Problem: Only the lines with "Hgov" in them need to be copied from the listing.

Given information:
(** Approvals only move along the state machine and closed ones are final:
    whatever calls follow, a call keeps its tool, digest and lifetime, and once
    it is denied, cancelled, expired or consumed its row never changes; a
    finished execution never changes either and cannot be completed again. *)
Theorem closed_approvals_and_finished_executions_are_final (db db' : ToolDb) (c : string)
    (Hok : tools_ok db) (Hs : rtc tool_step db db') :
  (forall row, tool_approvals db !! c = Some row ->
     exists row', tool_approvals db' !! c = Some row' /\ rtc approval_row_step row row'
       /\ ap_tool_id row' = ap_tool_id row /\ ap_call_digest row' = ap_call_digest row
       /\ ap_expires_at_ms row' = ap_expires_at_ms row
       /\ (forall s, ap_state row = as_str s -> is_open s = false -> row' = row))
  /\ (forall x, tool_executions db !! c = Some x ->
     exists x', tool_executions db' !! c = Some x' /\ ex_execution_id x' = ex_execution_id x
       /\ (ex_state x <> "prepared" -> x' = x
           /\ forall e o res now r db'', complete_tool_execution c e o res now db' <> (Ok r, db''))).
Proof.
  destruct (steps_ok db db' Hok Hs) as [_ [Hap Hex]%effects_evolve]. split.
  - intros row Hr. destruct (Hap c row Hr) as (row' & Hr' & Hst). exists row'.
    destruct (approval_row_fixed _ _ Hst) as (? & ? & _ & ?).
    repeat split; try done. intros s Hss Ho. by eapply approval_row_closed.
  - intros x Hx. destruct (Hex c x Hx) as (x' & Hx' & Hst). exists x'. split; [done|].
    destruct (execution_row_fixed _ _ Hst) as [? _]. split; [done|]. intros Hne.
    pose proof (execution_row_finished _ _ Hne Hst) as ->. split; [done|].
    intros e o res now r db'' (y & Hy & _ & Hyp & _)%complete_ok. congruence.
Qed.

(** Expiry always wins: from the expiry time on, deciding, cancelling,
    preparing or reading an open approval (with well-formed arguments and the
    right digest) returns the expired record and durably stores the expired
    state; it never approves, denies, cancels or consumes it. *)
Theorem expiry_always_wins (db : ToolDb) (c dg id : string) (decision : ToolApprovalDecision)
    (now : Z) (row : ApprovalRow) (s : ToolApprovalState)
    (Hok : tools_ok db) (Hr : tool_approvals db !! c = Some row)
    (Hs : ap_state row = as_str s) (Ho : is_open s = true)
    (Hnow : ap_expires_at_ms row <= now <= i64_max)
    (Hc : forall m, validate_id c m = Ok tt) (Hid : forall m, validate_id id m = Ok tt)
    (Hdg : validate_digest dg = Ok tt) (Heq : ap_call_digest row = dg)
    (Hgov : governed_tool_intents db = [] /\ governed_approval_previews db = ∅) :
  let rec := approval_of c (expired_row row now) AExpired in
  let db' := moved c (expired_row row now) AExpired (ap_decision_id row) None now db in
  decide_tool_approval c dg id decision now db = (Ok rec, db')
  /\ cancel_tool_approval c id now db = (Ok rec, db')
  /\ prepare_tool_execution c dg id now db = (Ok (Expired rec), db')
  /\ tool_approval c now db = (Ok (Some rec), db')
  /\ tool_approvals db' !! c = Some (expired_row row now).
Proof.
  intros rec db'.
  pose proof (expire_total c row s now db Hok Hr Hs Ho Hnow) as Hexp.
  pose proof (require_record_total c row s db Hok Hr Hs) as Hreq.
  assert (sql_u64 now = Ok now) as Hsql by (apply sql_u64_ok; split; [done|lia]).
  assert (require_digest (approval_of c row s) dg = Ok tt) as Hd
    by (unfold require_digest; simpl; by rewrite bool_decide_eq_true_2).
  assert (read_record c db = Ok (Some (approval_of c row s))) as Hread.
  { unfold require_record in Hreq. destruct (read_record c db) as [[r|]|]; simpl in Hreq; congruence. }
  destruct Hgov as [Hg1 Hg2]. split; [|split; [|split; [|split]]].
  - unfold decide_tool_approval, transaction, tbind, tlift, tread.
    by rewrite !Hc, Hdg, !Hid, Hsql, Hreq, Hd, Hexp.
  - unfold cancel_tool_approval, transaction, tbind, tlift, tread.
    by rewrite !Hc, !Hid, Hsql, Hreq, Hexp.
  - unfold prepare_tool_execution, transaction, tbind, tlift, tread.
    rewrite !Hc, Hdg, !Hid, Hsql, Hg1, Hg2. cbn [existsb orb].
    rewrite bool_decide_eq_false_2 by set_solver. by rewrite Hreq, Hd, Hexp.
  - unfold tool_approval, transaction, tbind, tlift, tread. by rewrite !Hc, Hsql, Hread, Hexp.
  - apply moved_lookup. by left.
Qed.

(** Reopening the store interrupts exactly the unfinished executions when the
    clock is not behind the start of any of them: it returns their number,
    leaves none prepared, and touches no finished execution and no approval. *)
Theorem recovery_interrupts_prepared_executions (db : ToolDb) (now : Z)
    (Hok : tools_ok db) (Hnow : 0 <= now <= i64_max)
    (Htime : forall c x, tool_executions db !! c = Some x -> ex_state x = "prepared" ->
               ex_started_at_ms x <= now) :
  exists db', recover_prepared_on now db = (Ok (Z.of_nat (length (prepared_calls db))), db')
    /\ (forall c x, tool_executions db !! c = Some x ->
          tool_executions db' !! c
          = Some (if bool_decide (ex_state x = "prepared") then interrupted_row x now else x))
    /\ tool_approvals db' = tool_approvals db /\ prepared_calls db' = [].
Proof.
  pose proof (interrupt_each_spec now (prepared_calls db) db Hok ltac:(lia) (prepared_calls_NoDup db)
                (prepared_calls_prepared db)) as Hspec.
  rewrite (proj2 (forallb_Forall _ _)) in Hspec.
  2:{ apply Forall_forall. intros [c e] (x & Hx & _ & Hs)%elem_of_prepared_calls.
      unfold in_time. simpl. rewrite Hx. apply Z.leb_le. eauto. }
  destruct Hspec as (db' & Hop & Hout & Hin & Hap). exists db'.
  assert (forall c x, tool_executions db !! c = Some x ->
          tool_executions db' !! c
          = Some (if bool_decide (ex_state x = "prepared") then interrupted_row x now else x)) as Hall.
  { intros c x Hx. case_bool_decide as Hp.
    - apply Hin; [|done]. apply list_elem_of_fmap. exists (c, ex_execution_id x). split; [done|].
      apply elem_of_prepared_calls. eauto.
    - rewrite Hout; [done|]. intros ([c' e] & -> & Hc)%list_elem_of_fmap.
      apply elem_of_prepared_calls in Hc as (x' & Hx' & _ & Hp'). simpl in *. congruence. }
  split; [|split; [done|split; [done|]]].
  - unfold recover_prepared_on, transaction, tbind, tlift, tread.
    rewrite (proj2 (sql_u64_ok now now)) by (split; [done|lia]). by rewrite Hop.
  - apply elem_of_nil_inv. intros [c e] (x & Hx & _ & Hp)%elem_of_prepared_calls.
    destruct (tool_executions db !! c) as [x0|] eqn:Hx0.
    + rewrite (Hall c x0 Hx0) in Hx. injection Hx as <-. by case_bool_decide.
    + rewrite Hout in Hx; [congruence|].
      intros ([c' e'] & -> & Hc)%list_elem_of_fmap. apply elem_of_prepared_calls in Hc as (? & Hc & _).
      simpl in *. congruence.
Qed.

(** When the clock was set back behind the start of an unfinished execution,
    recovery cannot store the interruption: the row would finish before it
    started, the table constraint rejects it, and the whole recovery (hence
    opening the store) fails and changes nothing, until the clock catches up. *)
Theorem recovery_fails_on_clock_rollback (db : ToolDb) (now : Z) (c : string) (x : ExecutionRow)
    (Hok : tools_ok db) (Hnow : 0 <= now <= i64_max)
    (Hx : tool_executions db !! c = Some x) (Hs : ex_state x = "prepared")
    (Hlate : now < ex_started_at_ms x) :
  recover_prepared_on now db = (Err (Database ConstraintCheck), db).
Proof.
  pose proof (interrupt_each_spec now (prepared_calls db) db Hok ltac:(lia) (prepared_calls_NoDup db)
                (prepared_calls_prepared db)) as Hspec.
  destruct (forallb (in_time now db) (prepared_calls db)) eqn:Hall.
  - exfalso. apply forallb_Forall in Hall.
    assert ((c, ex_execution_id x) ∈ prepared_calls db) as Hin by (apply elem_of_prepared_calls; eauto).
    eapply Forall_forall in Hall; [|exact Hin]. unfold in_time in Hall. simpl in Hall.
    rewrite Hx in Hall. apply Z.leb_le in Hall. lia.
  - destruct Hspec as [db' Hop]. unfold recover_prepared_on, transaction, tbind, tlift, tread.
    rewrite (proj2 (sql_u64_ok now now)) by (split; [done|lia]). by rewrite Hop.
Qed.

(** ** Instances *)
Module ToolExample.
Definition digest : string := "aaaaaaaaaaaaaaaaaaaaaaaaaaaaaaaaaaaaaaaaaaaaaaaaaaaaaaaaaaaaaaaa".
Definition new_call : NewToolApproval := mkNewToolApproval "call-1" "tool-1" digest 1000 2000.
Definition script : list tool_op :=
  [TCreate new_call; TDecide "call-1" digest "decision-1" Approve 1500].
Definition tplay (l : list tool_op) (db : ToolDb) : ToolDb := fold_left (fun db op => (texec op db).2) l db.

Lemma tplay_steps l db : rtc tool_step db (tplay l db).
Proof.
  revert db. induction l as [|op l IH]; intros db; [constructor|].
  eapply rtc_l; [|apply IH]. simpl. destruct (texec op db) as [r db'] eqn:He. by econstructor.
Defined.

Definition approved_db : ToolDb := tplay script empty_tool_db.
Definition prepared_db : ToolDb := tplay [TPrepare "call-1" digest "execution-1" 1600] approved_db.
Definition approved_row : ApprovalRow :=
  mkApprovalRow "tool-1" digest "approved" (Some "decision-1") None 1000 2000 1500.
Definition prepared_row : ExecutionRow := mkExecutionRow "execution-1" "prepared" None 1600 None.

Lemma approved_ok : tools_ok approved_db.
Proof. apply (steps_ok empty_tool_db); [exact tools_ok_empty|apply tplay_steps]. Qed.
Lemma prepared_ok : tools_ok prepared_db.
Proof. apply (steps_ok approved_db); [exact approved_ok|apply tplay_steps]. Qed.

Lemma tool_calls_preserve_invariant_witness :
  tools_ok prepared_db /\ tool_executions prepared_db !! "call-1" = Some prepared_row.
Proof.
  split; [|vm_compute; reflexivity].
  exact (proj1 (tool_calls_preserve_invariant approved_db prepared_db approved_ok
                  (tplay_steps [TPrepare "call-1" digest "execution-1" 1600] approved_db))).
Defined.

Lemma tool_calls_refine_effects_witness : rtc tool_effect empty_tool_db (tplay [TCreate new_call] empty_tool_db).
Proof. apply (tool_calls_refine_effects (TCreate new_call)). vm_compute. reflexivity. Defined.

Lemma effect_needs_one_live_exact_approval_witness :
  ap_decision_id approved_row = Some "decision-1"
  /\ (forall dg' e' now' rec' db3,
        prepare_tool_execution "call-1" dg' e' now' prepared_db <> (Ok (Prepared rec'), db3)).
Proof.
  split; [reflexivity|].
  refine (proj1 (proj2 (effect_needs_one_live_exact_approval "call-1" digest "execution-1" 1600
    (mkToolExecutionRecord "call-1" "execution-1" XPrepared None 1600 None)
    approved_db prepared_db prepared_db approved_ok _ (rtc_refl _ _)))).
  vm_compute. reflexivity.
Defined.

Lemma closed_approvals_and_finished_executions_are_final_witness :
  exists x', tool_executions (tplay script prepared_db) !! "call-1" = Some x' /\ ex_execution_id x' = "execution-1".
Proof.
  destruct (proj2 (closed_approvals_and_finished_executions_are_final prepared_db (tplay script prepared_db)
    "call-1" prepared_ok (tplay_steps script prepared_db)) prepared_row) as (x' & Hx & Hid & _);
    [vm_compute; reflexivity|]. exists x'. split; [exact Hx|exact Hid].
Defined.

Lemma expiry_always_wins_witness :
  tool_approvals (moved "call-1" (expired_row approved_row 2000) AExpired (Some "decision-1") None 2000
                    approved_db) !! "call-1" = Some (expired_row approved_row 2000).
Proof.
  refine (proj2 (proj2 (proj2 (proj2 (expiry_always_wins approved_db "call-1" digest "execution-1" Approve 2000
    approved_row AApproved approved_ok _ eq_refl eq_refl _ (fun _ => eq_refl) (fun _ => eq_refl)
    eq_refl eq_refl _))))).
  - vm_compute. reflexivity.
  - unfold approved_row, i64_max. simpl. lia.
  - split; vm_compute; reflexivity.
Defined.

Lemma only_prepared_row c x : tool_executions prepared_db !! c = Some x -> c = "call-1" /\ x = prepared_row.
Proof.
  intros Hx%elem_of_map_to_list. vm_compute in Hx.
  apply elem_of_cons in Hx as [[= -> ->]|Hx]; [done|]. by apply elem_of_nil in Hx.
Qed.

Lemma recovery_interrupts_prepared_executions_witness :
  exists db', recover_prepared_on 1700 prepared_db = (Ok 1, db') /\ prepared_calls db' = [].
Proof.
  destruct (recovery_interrupts_prepared_executions prepared_db 1700 prepared_ok) as (db' & Hop & _ & _ & Hnil).
  - unfold i64_max. lia.
  - intros c x [_ ->]%only_prepared_row _. simpl. lia.
  - exists db'. split; [rewrite Hop; vm_compute; reflexivity|exact Hnil].
Defined.

Lemma recovery_fails_on_clock_rollback_witness :
  recover_prepared_on 1599 prepared_db = (Err (Database ConstraintCheck), prepared_db).
Proof.
  apply (recovery_fails_on_clock_rollback prepared_db 1599 "call-1" prepared_row prepared_ok).
  - unfold i64_max. lia.
  - vm_compute. reflexivity.
  - reflexivity.
  - simpl. lia.
Defined.
End ToolExample.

Reply:
    (Hgov : governed_tool_intents db = [] /\ governed_approval_previews db = ∅) :
  destruct Hgov as [Hg1 Hg2]. split; [|split; [|split; [|split]]].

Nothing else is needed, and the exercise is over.